(** ** Transactions *)

Context (stats : Cost.StatsCatalog (J := J)) (other : Tables J T → PhysicalPlan → Q (ExecutionResult J)) (now : Z)
  (operand : Statement → Db_of (Tables J T) (ExecutionResult J)) (administer : Statement → D (ExecutionResult J)).

(** Plans that are not queries, which no query has, do not change transactions. *)
Context (Hother : ∀ t p, quiet (other t p)).

(** INSERT, UPDATE and DELETE; a query whose rows are inserted has no WITH and no
    query in its FROM. *)
Definition changes_rows (stmt : Statement) : Prop :=
  match stmt with
  | Insert ins => match ins_source ins with InsertValues _ => True | InsertSelect q => plain_select q end
  | Update _ | Delete _ => True
  | _ => False
  end.

(** The statements of the transaction one after the other, failed or not. *)
Fixpoint run_statements (stmts : list Statement) st : option state :=
  match stmts with
  | [] => Some st
  | stmt :: stmts' => '(_, st) ← execute_statement stats other now true operand administer stmt (Some tid) st; run_statements stmts' st
  end.

Lemma keeps_column_indices P schema cols : lasting P → keeps P (column_indices (J := J) (T := T) schema cols) nothing.
Proof.
  intros HP. induction cols as [|c cols IH]; cbn; [apply ret_nothing|]. case_match; [|apply keeps_fail]. step. apply ret_nothing.
Qed.

Lemma keeps_nested_select P q : plain_select q → keeps P (nested_select stats other (Some tid) q) nothing.
Proof.
  intros Hq [w s] r [w' s'] Hk HP Hr. destruct (nested_select_run stats (Some tid) other q w s r w' s' Hq Hr) as [-> Hsn].
  split; [|by split]. apply (intact_session _ w s); [by apply Hsn|done].
Qed.

Lemma keeps_exec_insert P ins : changes_rows (Insert ins) → keeps P (exec_insert stats other ins (Some tid)) nothing.
Proof.
  intros Hsrc. apply keeps_any. unfold exec_insert. step.
  { unfold source_rows. cbn in Hsrc. destruct (ins_source ins) as [values|q].
    - step. step.
      + case_match; [|apply ret_nothing]. by apply keeps_column_indices.
      + apply keeps_evaluate.
    - step; [by apply keeps_nested_select|]. case_match; [apply ret_nothing|apply keeps_fail..]. }
  step. step; [by apply keeps_insert_rows|]. by apply keeps_finish.
Qed.

Lemma keeps_statement {A} (c : D (ExecutionResult A)) : keeps always c nothing → keeps always (statement true c) nothing.
Proof.
  intros Hc [w s] r st' Hk _. unfold statement. destruct (c (w, mkSession (txns s) false)) as [[r1 [w1 s1]]|] eqn:Hr; [|done]. cbn [mbind option_bind].
  destruct (Hc (w, mkSession (txns s) false) r1 (w1, s1)) as (Hk1 & Hg1 & _); [by apply (intact_session _ w s)|done..|].
  destruct r1 as [res|e]; [destruct (true && pending s1)|]; intros [= <- <-]; (split; [|by split]); [|done..].
  by apply (intact_session _ w1 s1).
Qed.

(** A transaction that has changed nothing yet and is alone: it sees the rows of the
    trees, and there are no unique indexes. *)
Record alone st : Prop := {
  al_snapshot : Transaction.get_snapshot tid (txns st.2) = Ok sn;
  al_log : txn_undo st.1 !! tid = None;
  al_same : ∀ table, is_Some (tables st.1 !! table) ↔ is_Some (before !! table);
  al_tables : ∀ table td m0, tables st.1 !! table = Some td → before !! table = Some m0 →
    kt_rep (index td) m0 ∧ Forall plain_index (secondary_indexes td) ∧
    ∃ vm, VersionStore.store_rel (version_store td) vm ∧ ∀ k o, seen vm k = Some o → o = m0 !! k;
}.

Lemma alone_intact st : alone st → intact closed st.
Proof.
  intros [Hsn Hlog Hsame Ht]. split; [done..|]. intros table td m0 Htd Hm0. destruct (Ht table td m0 Htd Hm0) as (Hm & Hi & vm & Hvm & Hseen).
  unfold log. rw Hlog. split; [done|done|by exists m0|]. exists vm. split; [done|]. intros k _ _. destruct (seen vm k) as [o|] eqn:Ho; [|done].
  exact (Hseen k o Ho).
Qed.

Lemma run_intact stmts st st' : Forall changes_rows stmts → run_statements stmts st = Some st' → intact closed st → intact closed st'.
Proof.
  intros Hs. revert st. induction Hs as [|stmt stmts Hstmt Hs IH]; intros st; cbn [run_statements]; [by intros [= <-]|].
  destruct (execute_statement _ _ _ _ _ _ _ _ st) as [[r st1]|] eqn:Hr; [|done]. cbn. intros Hrun Hk. apply (IH st1 Hrun).
  assert (∀ c, keeps always c nothing → statement true c st = Some (r, st1) → intact closed st1) as Hstep.
  { intros c Hc Hcr. by destruct (keeps_statement c Hc _ _ _ Hk I Hcr). }
  destruct stmt; try done; refine (Hstep _ _ Hr); [by apply keeps_exec_insert|apply keeps_exec_update|apply keeps_exec_delete].
Qed.

Lemma abort_active tm : Transaction.get_snapshot tid tm = Ok sn → ∃ tm', Transaction.abort tid tm = (tm', Ok ()).
Proof.
  unfold Transaction.get_snapshot, Transaction.abort. destruct (Transaction.active_txns tm !! tid) as [t|] eqn:Ht; [|done]. intros _.
  cbn. rw Ht. by eexists.
Qed.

------------------------------------------------------------------------

All lines in the data above from the one with "plain_select q end" through the one with "(** The statements" must be repeated exactly, and no others.

  | Insert ins => match ins_source ins with InsertValues _ => True | InsertSelect q => plain_select q end
  | Update _ | Delete _ => True
  | _ => False
  end.

(** The statements of the transaction one after the other, failed or not. *)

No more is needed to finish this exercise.